*** MATERIAL PROVIDED Section Begins ***

(* ===== verification/Endpoint.v ===== *)
(** * Endpoints and replies: the operations

    kernel/core/syscall/syscall_endpoint.c, kernel/core/syscall/syscall_reply.c,
    kernel/new_core/src/kendpoint.c and kernel/new_core/src/kreply.c: synchronous
    message passing between threads.  The state joins the capability layer of
    [Kobject] (the references and the slots a message may carry), the queues and
    the scheduler of [Ipc], the fields of [struct task] that hold a message in
    flight, the reply objects and the physical memory of the IPC buffers.

    A function holds [ep->lock] (or [rp->lock]) over its critical section and does
    the rest outside; the model runs a handler as one step.  A handler that blocks
    returns [Park]: the thread is queued, its continuation is in its fields, and
    the syscall is entered again with [sc_reentry] set when it is woken.  Fault
    records and thread kills belong to other components and are recorded. *)

From Stdlib Require Import ZArith Lia.
From stdpp Require Import base numbers gmap list.
From S2P Require Import Prelude Rights Kobject Kcnode Cspace IpcCap Kschedctx Runq Wq Ipc Knotification IpcMsg.
Local Open Scope Z_scope.

#[global] Instance ep_state_eq_dec : EqDecision ep_state_t.
Proof. solve_decision. Defined.

(** ** State *)

(** [struct task], the fields of a message in flight. *)
Record ep_task := EpTask {
  troot          : task_root;       (* cspace_root and its guard *)
  sc_arg         : nat → Z;
  sc_ret         : nat → Z;
  sc_reentry     : bool;
  sc_held        : option N;        (* the endpoint a parked syscall holds *)
  ipc_buffer     : option ipc_frame;
  ep_cap_obj     : option N;
  ep_cap_rights  : Z;
  ep_cap_badge   : Z;
  ep_cap_src_cn  : option N;
  ep_cap_src_idx : N;
  ep_recv_slot   : Z;
  ep_call_mode   : bool;
  ep_fault_call  : bool;
  ep_reply_obj   : option N;
  ep_reply_val   : Z;
  pending_kreply : option N;
}.

Definition put_arg v e := EpTask (troot e) v (sc_ret e) (sc_reentry e) (sc_held e) (ipc_buffer e)
  (ep_cap_obj e) (ep_cap_rights e) (ep_cap_badge e) (ep_cap_src_cn e) (ep_cap_src_idx e)
  (ep_recv_slot e) (ep_call_mode e) (ep_fault_call e) (ep_reply_obj e) (ep_reply_val e) (pending_kreply e).
Definition put_ret v e := EpTask (troot e) (sc_arg e) v (sc_reentry e) (sc_held e) (ipc_buffer e)
  (ep_cap_obj e) (ep_cap_rights e) (ep_cap_badge e) (ep_cap_src_cn e) (ep_cap_src_idx e)
  (ep_recv_slot e) (ep_call_mode e) (ep_fault_call e) (ep_reply_obj e) (ep_reply_val e) (pending_kreply e).
Definition put_held v e := EpTask (troot e) (sc_arg e) (sc_ret e) (sc_reentry e) v (ipc_buffer e)
  (ep_cap_obj e) (ep_cap_rights e) (ep_cap_badge e) (ep_cap_src_cn e) (ep_cap_src_idx e)
  (ep_recv_slot e) (ep_call_mode e) (ep_fault_call e) (ep_reply_obj e) (ep_reply_val e) (pending_kreply e).
Definition put_cap o r b e := EpTask (troot e) (sc_arg e) (sc_ret e) (sc_reentry e) (sc_held e) (ipc_buffer e)
  o r b (ep_cap_src_cn e) (ep_cap_src_idx e)
  (ep_recv_slot e) (ep_call_mode e) (ep_fault_call e) (ep_reply_obj e) (ep_reply_val e) (pending_kreply e).
Definition put_src cn i e := EpTask (troot e) (sc_arg e) (sc_ret e) (sc_reentry e) (sc_held e) (ipc_buffer e)
  (ep_cap_obj e) (ep_cap_rights e) (ep_cap_badge e) cn i
  (ep_recv_slot e) (ep_call_mode e) (ep_fault_call e) (ep_reply_obj e) (ep_reply_val e) (pending_kreply e).
Definition put_slot v e := EpTask (troot e) (sc_arg e) (sc_ret e) (sc_reentry e) (sc_held e) (ipc_buffer e)
  (ep_cap_obj e) (ep_cap_rights e) (ep_cap_badge e) (ep_cap_src_cn e) (ep_cap_src_idx e)
  v (ep_call_mode e) (ep_fault_call e) (ep_reply_obj e) (ep_reply_val e) (pending_kreply e).
Definition put_call v e := EpTask (troot e) (sc_arg e) (sc_ret e) (sc_reentry e) (sc_held e) (ipc_buffer e)
  (ep_cap_obj e) (ep_cap_rights e) (ep_cap_badge e) (ep_cap_src_cn e) (ep_cap_src_idx e)
  (ep_recv_slot e) v (ep_fault_call e) (ep_reply_obj e) (ep_reply_val e) (pending_kreply e).
Definition put_fault v e := EpTask (troot e) (sc_arg e) (sc_ret e) (sc_reentry e) (sc_held e) (ipc_buffer e)
  (ep_cap_obj e) (ep_cap_rights e) (ep_cap_badge e) (ep_cap_src_cn e) (ep_cap_src_idx e)
  (ep_recv_slot e) (ep_call_mode e) v (ep_reply_obj e) (ep_reply_val e) (pending_kreply e).
Definition put_reply o v e := EpTask (troot e) (sc_arg e) (sc_ret e) (sc_reentry e) (sc_held e) (ipc_buffer e)
  (ep_cap_obj e) (ep_cap_rights e) (ep_cap_badge e) (ep_cap_src_cn e) (ep_cap_src_idx e)
  (ep_recv_slot e) (ep_call_mode e) (ep_fault_call e) o v (pending_kreply e).
Definition put_pending v e := EpTask (troot e) (sc_arg e) (sc_ret e) (sc_reentry e) (sc_held e) (ipc_buffer e)
  (ep_cap_obj e) (ep_cap_rights e) (ep_cap_badge e) (ep_cap_src_cn e) (ep_cap_src_idx e)
  (ep_recv_slot e) (ep_call_mode e) (ep_fault_call e) (ep_reply_obj e) (ep_reply_val e) v.

(** [struct KReply]. *)
Record KReply := Reply {
  r_caller   : option N;
  r_staged   : bool;
  donated_sc : option N;
  donated_to : option N;
}.

Record ek := Ek {
  kc     : kstate;
  ip     : ipc;
  th     : N → ep_task;
  rps    : N → KReply;
  phys   : Z → Z;                  (* physical memory, by byte *)
  faults : list (N * bool);        (* kfault_resolve(task, killed) *)
  kills  : list N;                 (* task_kill_external(task) *)
}.
Implicit Types (s : ek) (t u : N).

Definition with_kc v s := Ek v (ip s) (th s) (rps s) (phys s) (faults s) (kills s).
Definition with_ip v s := Ek (kc s) v (th s) (rps s) (phys s) (faults s) (kills s).
Definition with_th v s := Ek (kc s) (ip s) v (rps s) (phys s) (faults s) (kills s).
Definition with_rps v s := Ek (kc s) (ip s) (th s) v (phys s) (faults s) (kills s).
Definition with_phys v s := Ek (kc s) (ip s) (th s) (rps s) v (faults s) (kills s).
Definition with_fk f k s := Ek (kc s) (ip s) (th s) (rps s) (phys s) f k.

(** [t->field = v]; the staging of [t]; a step of the capability layer; a step of
    the queues. *)
Definition upd_th t (f : ep_task → ep_task) s : ek := with_th (upd_fn (th s) t (f (th s t))) s.
Definition on_ip (f : ipc → ipc) s : ek := with_ip (f (ip s)) s.
Definition msg s t : ipc_stage := ipc_msg (ip s) t.
Definition put_msg t m s : ek := on_ip (λ i, with_msg (upd_fn (ipc_msg i) t m) (ipc_msg_ready i) i) s.
Definition put_ready t v s : ek := on_ip (λ i, with_msg (ipc_msg i) (upd_fn (ipc_msg_ready i) t v) i) s.
Definition put_closed t v s : ek := on_ip (λ i, with_epclosed (upd_fn (ipc_ep_closed i) t v) i) s.
Definition put_state t v s : ek := on_ip (on_sch (upd_task t (set_state v))) s.
Definition wake t s : ek := on_ip (on_sch (task_wakeup t)) s.
Definition do_kc (f : kstate → res kstate) s : res ek := κ ← f (kc s); Ret (with_kc κ s).
Definition rel o s : res ek := do_kc (release o) s.
Definition rel_opt (o : option N) s : res ek := match o with Some o => rel o s | None => Ret s end.
Definition thold t s : ek := on_ip (tcb_retain t) s.
Definition tput t s : res ek := i ← tcb_release t (ip s); Ret (with_ip i s).
Definition cspace_of s t : option N := cspace_root (troot (th s t)).

(** What a syscall returns; [Park] is [syscall_request_restart]. *)
Inductive sysret := Err (e : iris_error_t) | Ok (v : Z) | Park.

(** ** The queue of an endpoint *)

(** [t = ep->queue_head; ep->queue_head = t->ep_next; ...; t->ep_next = 0;
    t->blocking_ep = 0].  A null head is a null dereference. *)
Definition ep_dequeue (ep : N) s : res (N * ek) :=
  let i := ip s in
  let k := eps i ep in
  match ep_head k with
  | None => Panic
  | Some t =>
      let k' := match ep_next i t with
                | None => Ep EP_STATE_IDLE (ep_closed k) None None
                | h => Ep (ep_state k) (ep_closed k) h (ep_tail k)
                end in
      let i := with_eps (upd_fn (eps i) ep k') i in
      let i := with_epq (upd_fn (ep_next i) t None) (upd_fn (blocking_ep i) t None) i in
      Ret (t, with_ip i s)
  end.

(** The thread goes to the end of the queue, which holds it, and blocks. *)
Definition ep_enqueue (ep : N) (stt : ep_state_t) t (b : task_state_t) s : ek :=
  let i := ip s in
  let k := eps i ep in
  let '(nx, h, tl) := wq_add (ep_next i) (ep_head k) (ep_tail k) t in
  let i := with_eps (upd_fn (eps i) ep (Ep stt (ep_closed k) h tl)) i in
  let i := with_epq nx (upd_fn (blocking_ep i) t (Some ep)) i in
  put_state t b (thold t (with_ip i s)).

*** MATERIAL PROVIDED Section Ends ***

WORK ORDER: Looking at the data above, write out exactly the lines that start at the one containing "(** ** State *)" and end at the one containing "syscall holds *)"; include both and nothing beyond.

EXERCISE ANSWER:
(** ** State *)

(** [struct task], the fields of a message in flight. *)
Record ep_task := EpTask {
  troot          : task_root;       (* cspace_root and its guard *)
  sc_arg         : nat → Z;
  sc_ret         : nat → Z;
  sc_reentry     : bool;
  sc_held        : option N;        (* the endpoint a parked syscall holds *)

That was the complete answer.